When it’s overkill: every other API. Sliding window log is easier to explain to your team, easier to debug from the Redis CLI, and easier to reason about when the on-call alert fires. Don’t pick token bucket because it sounds sophisticated. Pick it because you’ve measured something sliding window log can’t handle.
You’ve picked an algorithm. The middleware works. There’s one piece left that determines whether your API is actually pleasant to integrate with — and almost every rate-limiting tutorial skips it.
The Response Pattern Nobody Gets Right
Returning HTTP 429 is the easy part. Returning it correctly is what separates a rate limiter from a production-ready rate limiter.
Status code: 429 Too Many Requests. Not 503. Not 403. Clients have built-in handling for 429 — HTTP libraries in every language know to look at Retry-After. Use 503 and you’re telling the world your service is down.
Required headers on rate-limited responses:
HTTP/1.1 429 Too Many Requests
Retry-After: 42
X-RateLimit-Limit: 100
X-RateLimit-Remaining: 0
X-RateLimit-Reset: 1717689600
Retry-After is seconds until the next allowed request. X-RateLimit-Reset is the Unix timestamp of the next window reset (or, for token bucket, when the next token will be available). Set both. Clients can use whichever is cleaner for their backoff logic.
Set the same X-RateLimit-* headers on successful responses too. A well-behaved client paces itself when it sees Remaining: 3 instead of waiting for the 429. That single change reduces your 429 rate dramatically without changing your limits.
A small JSON body for humans:
{ "error": "rate_limited", "retryAfter": 42, "message": "Try again in 42 seconds." }
Useful for debugging from a browser. Costs you 80 bytes.
The IETF draft headers. The standards body is moving toward RateLimit-Limit, RateLimit-Remaining, RateLimit-Reset (no X- prefix). Set both during the transition. Costs nothing, future-proofs the API.
Key by the right dimension. Algorithm choice is half the decision. The other half is what you key on. Authenticated requests should key by req.user.id — IP isn’t stable enough for mobile users on flaky networks. Anonymous requests key by IP. Expensive endpoints (search, AI inference, image uploads) get a separate, stricter limit keyed by endpoint plus user.
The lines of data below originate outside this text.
(** More rounds than the range is long change nothing. *)
Lemma bisect_fuel (key : Q) (arr : list float64) (fuel imin imax : nat) :
  (imax - imin <= fuel)%nat ->
  np.bisect fuel key arr imin imax
  = np.bisect (imax - imin) key arr imin imax.
Proof.
  remember (imax - imin)%nat as n eqn:Hn.
  revert fuel imin imax Hn.
  induction n as [n IH] using lt_wf_ind. intros fuel imin imax Hn Hf.
  destruct fuel as [| fuel].
  - assert (Hz : n = 0%nat) by lia. now rewrite Hz.
  - destruct n as [| n].
    + cbn [np.bisect]. destruct (Nat.ltb_spec imin imax); [lia | reflexivity].
    + cbn [np.bisect]. destruct (Nat.ltb_spec imin imax); [| reflexivity].
      set (imid := (imin + (imax - imin) / 2)%nat).
      assert (Hmid : (imin <= imid < imax)%nat).
      { unfold imid. split; [lia |].
        assert ((imax - imin) / 2 < imax - imin)%nat
          by (apply Nat.div_lt; lia).
        lia. }
      destruct (f_le (nth imid arr NaN) (Fin key)).
      * rewrite (IH (imax - (imid + 1))%nat) by lia.
        symmetry. apply (IH (imax - (imid + 1))%nat); lia.
      * rewrite (IH (imid - imin)%nat) by lia.
        symmetry. apply (IH (imid - imin)%nat); lia.
Qed.

(** The bisection keeps the key between the entries left of [imin] and the
    entry at [imax]. *)
Lemma bisect_spec (key : Q) (xs : list Q) (fuel imin imax : nat) :
  ascending xs ->
  (imin <= imax <= length xs)%nat -> (imax - imin <= fuel)%nat ->
  (forall k, (k < imin)%nat -> nth k xs 0 <= key) ->
  ((imax < length xs)%nat -> key < nth imax xs 0) ->
  let r := np.bisect fuel key (map Fin xs) imin imax in
  (imin <= r <= imax)%nat /\
  (forall k, (k < r)%nat -> nth k xs 0 <= key) /\
  ((r < length xs)%nat -> key < nth r xs 0).
Proof.
  intros Hasc. revert imin imax.
  induction fuel as [| fuel IH]; intros imin imax Hr Hf Hlo Hhi.
  - cbn. assert (imin = imax) by lia. subst imax. auto.
  - cbn [np.bisect]. destruct (Nat.ltb_spec imin imax) as [Hlt | Hge].
    + set (imid := (imin + (imax - imin) / 2)%nat).
      assert (Hmid : (imin <= imid < imax)%nat).
      { unfold imid. split; [lia |].
        assert ((imax - imin) / 2 < imax - imin)%nat
          by (apply Nat.div_lt; lia).
        lia. }
      rewrite nth_map_Fin by lia. cbn [f_le].
      destruct (Qle_bool (nth imid xs 0) key) eqn:E.
      * apply Qle_bool_iff in E.
        destruct (IH (imid + 1)%nat imax) as (H1 & H2 & H3);
          [lia | lia | | exact Hhi | ].
        { intros k Hk. apply Qle_trans with (nth imid xs 0); [| exact E].
          apply Hasc. lia. }
        repeat split; auto; lia.
      * apply Qle_bool_false in E.
        destruct (IH imin imid) as (H1 & H2 & H3);
          [lia | lia | exact Hlo | intros _; exact E | ].
        repeat split; auto; lia.
    + assert (imin = imax) by lia. subst imax. auto.
Qed.
(** * UQpy: sampling methods and Kriging surrogate

    A shallow embedding of the numerical core of UQpy
    ([src/UQpy/SampleMethods.py] and [src/UQpy/Surrogates.py]):

    - [Strata] : the rectilinear stratification of the unit hypercube
      ([Strata.__init__], [Strata.fullfact]) and the stratum split performed
      by [RSS.run_rss];
    - [MCMC]   : the three Markov chain kernels of [MCMC.run_mcmc] and the
      canonicalisation of the target density in [MCMC.init_mcmc];
    - [IS]     : importance sampling, with the call of the class
      [Distribution] of [src/UQpy/Distributions.py];
    - [Krig]   : the fit and the predictor of the Kriging surrogate.

    Python floats are read as exact numbers: rationals ([Q]) where the code
    only adds, multiplies, divides and compares, real numbers ([R]) where it
    takes logarithms and exponentials, and an arbitrary real field for the
    linear algebra of the surrogate.  Draws from the pseudo-random source are
    inputs of the embedded functions. *)

From Stdlib Require Import String Bool List Arith ZArith QArith Qabs Qround Lia.
From Stdlib Require Lqa Reals Lra Permutation.
From mathcomp Require boot order algebra.
Import ListNotations.

(* ===================================================================== *)
(** * Indexing helpers shared by the array code *)
(* ===================================================================== *)

(** In-place assignment [l[i] = v] on a position that exists. *)
Fixpoint upd {A : Type} (l : list A) (i : nat) (v : A) : list A :=
  match l, i with
  | [], _ => []
  | _ :: t, O => v :: t
  | h :: t, S j => h :: upd t j v
  end.

(** Reading an index that does not exist raises [IndexError]: [None]. *)
Definition bind {A B : Type} (o : option A) (f : A -> option B) : option B :=
  match o with
  | Some a => f a
  | None => None
  end.

Lemma upd_length {A : Type} (l : list A) (i : nat) (v : A) :
  length (upd l i v) = length l.
Proof.
  revert i; induction l as [|h t IH]; intros [|j]; simpl; auto.
Qed.
(* ===================================================================== *)
(** ** Characters and [std::string] *)
(* ===================================================================== *)

Module Cxx.

Definition LF : ascii := "010"%char.
Definition HT : ascii := "009"%char.
Definition VT : ascii := "011"%char.
Definition FF : ascii := "012"%char.
Definition CR : ascii := "013"%char.
Definition SP : ascii := " "%char.

(** The string ["\n"]. *)
Definition endl : string := String LF EmptyString.

(** [std::isspace] in the "C" locale. *)
Definition isspace (c : ascii) : bool :=
  Ascii.eqb c SP || Ascii.eqb c HT || Ascii.eqb c LF
  || Ascii.eqb c VT || Ascii.eqb c FF || Ascii.eqb c CR.

Definition isdigit (c : ascii) : bool :=
  let n := N_of_ascii c in (48 <=? n)%N && (n <=? 57)%N.

Definition digit_value (c : ascii) : Z := Z.of_N (N_of_ascii c) - 48.

(** [size_t] is a 64-bit unsigned integer; arithmetic on it wraps. *)
Definition size_t_modulus : Z := 2 ^ 64.
Definition size_t_wrap (z : Z) : Z := z mod size_t_modulus.
Definition npos : Z := size_t_modulus - 1.

Definition size (s : string) : Z := Z.of_nat (String.length s).

(** [s.find(pat)]: the first position of [pat] in [s], or [npos]. *)
Definition find (s pat : string) : Z :=
  match String.index 0 pat s with
  | Some i => Z.of_nat i
  | None => npos
  end.

Fixpoint mem_char (c : ascii) (chars : string) : bool :=
  match chars with
  | EmptyString => false
  | String d chars' => Ascii.eqb c d || mem_char c chars'
  end.

(** [s.find_last_not_of(chars)], scanning [s] whose first character has
    index [i]: the last position holding a character outside [chars], or
    [npos]. *)
Fixpoint find_last_not_of_from (i : Z) (s chars : string) : Z :=
  match s with
  | EmptyString => npos
  | String c s' =>
      let later := find_last_not_of_from (i + 1) s' chars in
      if later =? npos then (if mem_char c chars then npos else i)
      else later
  end.

Definition find_last_not_of (s chars : string) : Z :=
  find_last_not_of_from 0 s chars.

(** [s.substr(pos, len)]: [None] stands for [std::out_of_range], thrown
    when [pos > size()]; the length is cut at the end of the string. *)
Definition substr (s : string) (pos len : Z) : option string :=
  if size s <? pos then None
  else Some (String.substring (Z.to_nat pos)
                              (Z.to_nat (Z.min len (size s - pos))) s).

(** [s.erase(pos)]: keeps the first [pos] characters ([None] for
    [std::out_of_range]). *)
Definition erase (s : string) (pos : Z) : option string :=
  if size s <? pos then None
  else Some (String.substring 0 (Z.to_nat pos) s).

(* ===================================================================== *)
(** ** [int], and reading integers from text *)
(* ===================================================================== *)

Definition INT_MAX : Z := 2 ^ 31 - 1.
Definition INT_MIN : Z := - 2 ^ 31.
Stack the middleware: a global limit per user, plus a per-endpoint limit on the routes that hurt when abused. Your REST API error handling already follows this layered pattern. Rate limiting fits the same shape.
The Decision Rule
Back to the original question: you have express-rate-limit on defaults. Should you change it?
Yes, almost certainly. Here’s the rule, stated plainly:
- Most APIs → sliding window log. Fair, accurate, no boundary burst, easy to explain on a whiteboard. This is the right answer if you’re not sure.
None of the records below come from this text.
(* ===== verification/_CoqProject ===== *)
-Q . S2P
Prelude.v
Endian.v
Double.v
ByteArray.v
ByteArrayFacts.v
ByteArrayCodec.v
ByteArrayCodecFacts.v
ByteArrayView.v
StdSet.v
Timer.v
TimerFacts.v
Fiber.v
FiberFacts.v
LoadCounter.v
Scheduler.v
SchedulerFacts.v
Handover.v
HandoverFacts.v
EventPoller.v
EventPollerFacts.v
Text.v
Macro.v
Yaml.v
LexicalCast.v
LexicalCastFacts.v
Config.v
ConfigFacts.v
FSUtil.v
FSUtilFacts.v
Env.v
EnvFacts.v
Address.v
AddressFacts.v
FdManager.v
FdManagerFacts.v
Hook.v
HookFacts.v
IoWait.v
IoWaitFacts.v
IoWaitRefine.v
Sleep.v
SleepFacts.v
Logger.v
LoggerFacts.v
Socket.v
SocketFacts.v
TcpServer.v
TcpServerFacts.v
EchoServer.v
ConcurrentVector.v
ConcurrentVectorFacts.v
ConcurrentUse.v
ConcurrentUseFacts.v
Thread.v
ThreadFacts.v
Daemon.v
DaemonFacts.v
(** Loops: what holds of the elements done so far. *)
Lemma ensures_for_each {A} (body : A -> M S unit) (P : list A -> S -> Prop) l s :
  P [] s -> (forall done x s, P done s -> x ∈ l -> ensures (body x) s (fun _ s' => P (done ++ [x]) s')) ->
  ensures (for_each body l) s (fun _ s' => P l s').
Proof.
  intros H0 Hb. assert (Hgo : forall l' done s, P done s -> (forall x, x ∈ l' -> x ∈ l) ->
    ensures (for_each body l') s (fun _ s' => P (done ++ l') s')).
  { induction l' as [|x l' IH]; intros done s1 Hd Hl; [apply ensures_return; by rewrite app_nil_r|].
    change (ensures (bind (body x) (fun _ => for_each body l')) s1 (fun _ s' => P (done ++ x :: l') s')).
    eapply ensures_bind; [apply Hb; [done|]; apply Hl; by left|]. cbn. intros [] s2 H2.
    change (x :: l') with ([x] ++ l'). rewrite app_assoc. apply IH; [done|]. intros y Hy. apply Hl. by right. }
  by apply (Hgo l [] s H0).
Qed.
Lemma ensures_fold_each {A B} (body : A -> B -> M S A) (P : list B -> A -> S -> Prop) l a s :
  P [] a s -> (forall done x a s, P done a s -> ensures (body a x) s (fun a' s' => P (done ++ [x]) a' s')) ->
  ensures (fold_each body l a) s (fun a' s' => P l a' s').
Proof.
  intros H0 Hb. assert (Hgo : forall l' done a s, P done a s ->
    ensures (fold_each body l' a) s (fun a' s' => P (done ++ l') a' s')).
  { induction l' as [|x l' IH]; intros done a1 s1 Hd; [apply ensures_return; by rewrite app_nil_r|].
    change (ensures (bind (body a1 x) (fold_each body l')) s1 (fun a' s' => P (done ++ x :: l') a' s')).
    eapply ensures_bind; [by apply Hb|]. cbn. intros a2 s2 H2.
    change (x :: l') with ([x] ++ l'). rewrite app_assoc. by apply IH. }
  by apply (Hgo l [] a s H0).
Qed.
End ensures_rules.

(** Run one monadic call whose result is known. *)
Ltac mrun H :=
  first [ rewrite (bind_Ok _ _ _ _ _ H)
        | rewrite (bind_Throw _ _ _ _ _ H)
        | rewrite (bind_Ub _ _ _ H) ].

(** Case on every boolean test of the goal, turning it into arithmetic. *)
Ltac case_bool :=
  repeat match goal with
  | |- context[if ?c then _ else _] =>
      lazymatch c with
      | context[if _ then _ else _] => fail
      | _ => let E := fresh "E" in destruct c eqn:E
      end
  end.

(** ** Machine integers *)

(** The value of [z] in an unsigned type of [w] bits. *)
Definition wrap (w z : Z) : Z := z mod 2 ^ w.
(** The value of [z] in a two's complement type of [w] bits. *)
Definition swrap (w z : Z) : Z := (z + 2 ^ (w - 1)) mod 2 ^ w - 2 ^ (w - 1).
Abbreviation u64 := (wrap 64).
Abbreviation u32 := (wrap 32).
Abbreviation u16 := (wrap 16).
Abbreviation u8 := (wrap 8).
Abbreviation i32 := (swrap 32).
Abbreviation i64 := (swrap 64).

Definition is_byte (z : Z) : Prop := 0 <= z < 256.

Lemma i32_le z : 0 <= z -> i32 z <= z.
Proof. intros Hz. unfold swrap. pose proof (Z.mod_le (z + 2 ^ (32 - 1)) (2 ^ 32)). lia. Qed.
Lemma wrap_range w z : 0 <= w -> 0 <= wrap w z < 2 ^ w.
Proof. intros. apply Z.mod_pos_bound. lia. Qed.

Lemma wrap_id w z : 0 <= z < 2 ^ w -> wrap w z = z.
Proof. apply Z.mod_small. Qed.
- Above ~1000 RPS per key or burst-tolerant workloads → token bucket. You’ll feel the memory cost of sliding window log before you feel anything else.
- Internal services you control end-to-end → fixed window is fine. Don’t overthink it. Pick the simplest thing that meets the SLA.
Whichever you pick: move the state to Redis if you have more than one Node instance, set the four headers, and key by user-or-IP-or-endpoint depending on what’s being protected. That’s the whole job.
Ship the change behind a feature flag, watch your 429 rate for a week, and you’ll know if you got the key right and the limit right. Rate limiting is one of the few places in software where the right answer shows up in your metrics within days — not months. The default is almost never the right answer. Now you know which one is.